(** * sipnet/listen.go: the TCP and UDP listener of the SIP stack

    A shallow embedding of [Listener] and of the functions of listen.go
    ([Listen], [branchJanitor], [handleTCPListening], [handleUDPListening],
    [AcceptRequest], [Close]), followed by the properties of the transport
    multiplexer that the design document states about them.

    Conventions of the embedding.
    - A goroutine is a function over the list of the results of its blocking
      calls, in the order in which they complete; an entry [Env o] of that
      list is a step that another goroutine takes on the shared [Listener]
      while this one waits.
    - [Listen], [Close], [AcceptRequest] and the two transport loops return,
      next to their result and the new [Listener], the list of the
      synchronisation and I/O actions they performed ([action]).  A send on
      the unbuffered [requestChannel] is listed where the source performs
      it; what follows it in a log is what the goroutine does once the item
      has been taken.
    - [time.Time] is a number of nanoseconds (a [Z]); [time.Duration] too. *)

From Stdlib Require Import ZArith String List Bool Lia.
From stdpp Require Import base gmap strings list.

Local Open Scope Z_scope.

(** ** Errors *)

Inductive error : Type :=
| ErrClosed                  (* errors.New("sip: closed") *)
| ErrInvalidBranch           (* errors.New("sip: invalid branch") *)
| ErrExternal (msg : string) (* an error value made outside listen.go *).

#[global] Instance error_eq_dec : EqDecision error.
Proof. solve_decision. Defined.

(** The error Go's net package reports for an operation on a socket that
    was closed before. *)
Definition errNetClosing : error :=
  ErrExternal "use of closed network connection".

(** ** Time *)

Definition Second : Z := 1000000000.
Definition maxDuration : Z := 2 ^ 63 - 1.
Definition minDuration : Z := - 2 ^ 63.

(** [t.Sub(u)]: the difference, saturated to the range of a Duration. *)
Definition Sub (t u : Z) : Z :=
  let d := t - u in
  if d >? maxDuration then maxDuration
  else if d <? minDuration then minDuration
  else d.

(** ** Sockets

    [tcpListener] and [udpListener] are sockets of package net.  The first
    Close releases the descriptor and reports what the operating system
    reports ([sock_fail]); a Close on a socket that is closed already
    releases nothing and reports [errNetClosing]. *)

Record Socket : Type := mkSocket {
  sock_open : bool;
  sock_fail : option error
}.

Definition sock_close (s : Socket) : option error * Socket :=
  if sock_open s then (sock_fail s, mkSocket false (sock_fail s))
  else (Some errNetClosing, s).

(** [new(sync.Mutex)] and [make(chan requestPackage)]. *)
Inductive Mutex : Type := new_Mutex.
Record Chan : Type := make_chan { chan_cap : nat }.

(** The three goroutines that [Listen] starts. *)
Inductive goroutine : Type :=
| go_branchJanitor
| go_handleTCPListening
| go_handleUDPListening.

(** [branch == "" || len(branch) < 8 || branch[:7] != "z9hG4bK"] *)
Definition invalid_branch (branch : string) : bool :=
  String.eqb branch ""
  || (String.length branch <? 8)%nat
  || negb (String.eqb (String.substring 0 7 branch) "z9hG4bK").

(** ** The rest of package sipnet

    Types and helpers that listen.go uses and that are declared in other
    files of the package.  [Conn] and [Request] are what [*Conn] and
    [*Request] point to, [NetConn] is [net.Conn], [Addr] is [net.Addr]. *)
Class Collaborators : Type := {
  Conn : Type;
  Request : Type;
  Via : Type;
  NetConn : Type;
  Addr : Type;
  (* req.Header.Get("Via") *)
  header_via : Request → string;
  (* ParseVia(s): inl via when the returned error is nil *)
  ParseVia : string → Via + error;
  (* via.Arguments.Get("branch") *)
  branch_arg : Via → string
}.

Section Sipnet.

Context `{Collaborators}.

Record requestPackage : Type := mkPackage {
  conn : option Conn;
  req : option Request;
  err : option error
}.

Record Listener : Type := mkListener {
  tcpListener : Socket;
  udpListener : Socket;
  closed : bool;
  requestChannel : Chan;
  receivedBranches : gmap string Z;
  branchMutex : Mutex;
  (* the two fields below are pointers that may be nil *)
  udpPool : option (gmap string Conn);
  udpPoolMutex : option Mutex
}.

Definition set_closed (b : bool) (l : Listener) : Listener :=
  mkListener (tcpListener l) (udpListener l) b (requestChannel l)
    (receivedBranches l) (branchMutex l) (udpPool l) (udpPoolMutex l).

Definition set_tcpListener (s : Socket) (l : Listener) : Listener :=
  mkListener s (udpListener l) (closed l) (requestChannel l)
    (receivedBranches l) (branchMutex l) (udpPool l) (udpPoolMutex l).

Definition set_udpListener (s : Socket) (l : Listener) : Listener :=
  mkListener (tcpListener l) s (closed l) (requestChannel l)
    (receivedBranches l) (branchMutex l) (udpPool l) (udpPoolMutex l).

Definition set_receivedBranches (m : gmap string Z) (l : Listener) : Listener :=
  mkListener (tcpListener l) (udpListener l) (closed l) (requestChannel l)
    m (branchMutex l) (udpPool l) (udpPoolMutex l).

(** What a goroutine does to the world outside its own variables. *)
Inductive action : Type :=
| ALock                                 (* l.branchMutex.Lock() *)
| AUnlock                               (* l.branchMutex.Unlock() *)
| ALookup (branch : string)             (* _, found := l.receivedBranches[branch] *)
| AStore (branch : string) (t : Z)      (* l.receivedBranches[branch] = t *)
| ASend (p : requestPackage)            (* listener.requestChannel <- p *)
| ASetClosed                            (* l.closed = true *)
| ACloseTCP                             (* tcpListener.Close() *)
| ACloseUDP                             (* udpListener.Close() *)
| ADrain                                (* closeLoop: receive until no sender waits *)
| ARegisterTCPConn (c : NetConn)        (* listener.registerTCPConn(conn) *)
| AGetUDPConnFromPool (a : Addr)        (* listener.getUDPConnFromPool(addr) *)
| AWriteReceivedUDP (a : Addr) (data : list Byte.byte) (* .writeReceivedUDP(data[:n]) *)
| AGo (g : goroutine)                   (* go g(listener) *).

(** ** Close *)

Definition Close (l : Listener) : option error * Listener * list action :=
  let l1 := set_closed true l in
  let '(err, tcp') := sock_close (tcpListener l1) in
  let l2 := set_tcpListener tcp' l1 in
  let '(uerr, udp') := sock_close (udpListener l2) in
  let l3 := set_udpListener udp' l2 in
  let err' := match err with
              | Some _ => err        (* if err != nil { l.udpListener.Close() } *)
              | None => uerr         (* else { err = l.udpListener.Close() } *)
              end in
  (err', l3, [ASetClosed; ACloseTCP; ACloseUDP; ADrain]).

(** ** AcceptRequest *)

(** How one turn of the [for] loop of [AcceptRequest] ends. *)
Inductive ctl : Type :=
| Continue
| Return (rq : option Request) (c : option Conn) (e : option error)
| Panic (* nil pointer dereference *).

(** Lines 146-168: the body of the loop once the receive at line 144 has
    yielded [resp]; [now] is what [time.Now()] gives at line 164. *)
Definition accept_iter (l : Listener) (resp : requestPackage) (now : Z)
  : ctl * Listener * list action :=
  match err resp with
  | None =>
      match req resp with
      | None => (Panic, l, [])   (* resp.req.Header with resp.req == nil *)
      | Some r =>
          match ParseVia (header_via r) with
          | inr e => (Return (req resp) (conn resp) (Some e), l, [])
          | inl via =>
              let branch := branch_arg via in
              if invalid_branch branch
              then (Return (req resp) (conn resp) (Some ErrInvalidBranch), l, [])
              else
                match receivedBranches l !! branch with
                | Some _ =>
                    (* Repeated message, ignore. *)
                    (Continue, l, [ALock; ALookup branch; AUnlock])
                | None =>
                    (Return (req resp) (conn resp) (err resp),
                     set_receivedBranches (<[branch := now]> (receivedBranches l)) l,
                     [ALock; ALookup branch; AStore branch now; AUnlock])
                end
          end
      end
  | Some _ => (Return (req resp) (conn resp) (err resp), l, [])
  end.

(** ** The janitor's sweep (lines 80-86)

    [nows b] is what [time.Now()] gives when the [range] loop visits the
    entry of [b]; the entry is deleted when its age exceeds 30 seconds. *)
Definition sweep (nows : string → Z) (l : Listener) : Listener :=
  set_receivedBranches
    (filter (λ kv : string * Z, ¬ (Sub (nows kv.1) kv.2 > 30 * Second))
            (receivedBranches l))
    l.

(** ** Steps of the other goroutines *)

Inductive op : Type :=
| OpClose                                   (* a call of Close *)
| OpSweep (nows : string → Z)               (* the janitor wakes up *)
| OpDeliver (resp : requestPackage) (now : Z) (* a turn of AcceptRequest's loop *).

Definition apply_op (o : op) (l : Listener) : Listener :=
  match o with
  | OpClose => (Close l).1.2
  | OpSweep nows => if closed l then l else sweep nows l
  | OpDeliver resp now => (accept_iter l resp now).1.2
  end.

(** What a goroutine observes: the result of its own blocking call, or a
    step of another goroutine. *)
Inductive event (X : Type) : Type :=
| Own (x : X)
| Env (o : op).
Arguments Own {X} x.
Arguments Env {X} o.

(** An item received from [requestChannel], and the clock at that time. *)
Definition arrival : Type := requestPackage * Z.

Inductive outcome : Type :=
| Returned (rq : option Request) (c : option Conn) (e : option error)
           (l' : Listener) (log : list action) (rest : list (event arrival))
| Blocked (l' : Listener) (log : list action)  (* still in <-l.requestChannel *)
| Panicked (l' : Listener) (log : list action).

Definition prepend (lg : list action) (o : outcome) : outcome :=
  match o with
  | Returned rq c e l' log rest => Returned rq c e l' (lg ++ log) rest
  | Blocked l' log => Blocked l' (lg ++ log)
  | Panicked l' log => Panicked l' (lg ++ log)
  end.

(** The loop from line 144 on: the goroutine waits in the receive. *)
Fixpoint receive (l : Listener) (evs : list (event arrival)) : outcome :=
  match evs with
  | [] => Blocked l []
  | Env o :: evs' => receive (apply_op o l) evs'
  | Own (resp, now) :: evs' =>
      match accept_iter l resp now with
      | (Return rq c e, l', lg) => Returned rq c e l' lg evs'
      | (Panic, l', lg) => Panicked l' lg
      | (Continue, l', lg) =>
          prepend lg
            (if closed l'
             then Returned None None (Some ErrClosed) l' [] evs'
             else receive l' evs')
      end
  end.

Definition AcceptRequest (l : Listener) (evs : list (event arrival)) : outcome :=
  if closed l
  then Returned None None (Some ErrClosed) l [] evs
  else receive l evs.

(** The [Listener] once the consumer has gone through [evs]. *)
Definition after (l : Listener) (evs : list (event arrival)) : Listener :=
  foldl (λ l ev, match ev with
                 | Own (resp, now) => apply_op (OpDeliver resp now) l
                 | Env o => apply_op o l
                 end) l evs.

(** ** branchJanitor

    An own event is the return of [time.Sleep]. *)
Inductive janitor_outcome : Type :=
| JanitorReturned (l' : Listener)
| JanitorSleeping (l' : Listener).

Fixpoint branchJanitor (l : Listener) (evs : list (event (string → Z)))
  : janitor_outcome :=
  match evs with
  | [] => JanitorSleeping l
  | Env o :: evs' => branchJanitor (apply_op o l) evs'
  | Own nows :: evs' =>
      if closed l then JanitorReturned l
      else branchJanitor (sweep nows l) evs'
  end.

(** ** The transport loops *)

(** What [tcpListener.Accept()] returns: [(conn, nil)] or [(_, err)]. *)
Inductive accept_result : Type :=
| Accepted (c : NetConn)
| AcceptFailed (e : error).

(** What [udpListener.ReadFrom(data)] returns, with the buffer it filled:
    [(n, addr, nil)] or [(_, _, err)]. *)
Inductive read_result : Type :=
| ReadOk (n : nat) (addr : Addr) (data : list Byte.byte)
| ReadFailed (e : error).

Inductive loop_outcome : Type :=
| Exited (l' : Listener) (log : list action)   (* returned; the deferred Close has run *)
| Waiting (l' : Listener) (log : list action)  (* still in Accept / ReadFrom *).

(** [requestPackage{conn: nil, req: nil, err: err}] *)
Definition error_item (e : error) : requestPackage :=
  mkPackage None None (Some e).

(** The [for] loops without the deferred call: [true] when the loop has
    reached a [return]. *)
Fixpoint tcp_loop (l : Listener) (evs : list (event accept_result))
  : bool * Listener * list action :=
  match evs with
  | [] => (false, l, [])
  | Env o :: evs' => tcp_loop (apply_op o l) evs'
  | Own (Accepted c) :: evs' =>
      let '(x, l', lg) := tcp_loop l evs' in
      (x, l', ARegisterTCPConn c :: lg)
  | Own (AcceptFailed e) :: _ =>
      if closed l then (true, l, [])
      else (true, l, [ASend (error_item e)])
  end.

Fixpoint udp_loop (l : Listener) (evs : list (event read_result))
  : bool * Listener * list action :=
  match evs with
  | [] => (false, l, [])
  | Env o :: evs' => udp_loop (apply_op o l) evs'
  | Own (ReadOk n addr data) :: evs' =>
      let '(x, l', lg) := udp_loop l evs' in
      (x, l', AGetUDPConnFromPool addr :: AWriteReceivedUDP addr (take n data) :: lg)
  | Own (ReadFailed e) :: _ =>
      if closed l then (true, l, [])
      else (true, l, [ASend (error_item e)])
  end.

(** [defer listener.Close()] runs when the loop returns. *)
Definition with_deferred_Close (r : bool * Listener * list action) : loop_outcome :=
  match r with
  | (true, l', lg) => Exited (Close l').1.2 (lg ++ (Close l').2)
  | (false, l', lg) => Waiting l' lg
  end.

═══

Your instructions: Only lines that include "gmap" belong in the answer; copy all of them from the listing.

Answer box:
From stdpp Require Import base gmap strings list.
  receivedBranches : gmap string Z;
  udpPool : option (gmap string Conn);
Definition set_receivedBranches (m : gmap string Z) (l : Listener) : Listener :=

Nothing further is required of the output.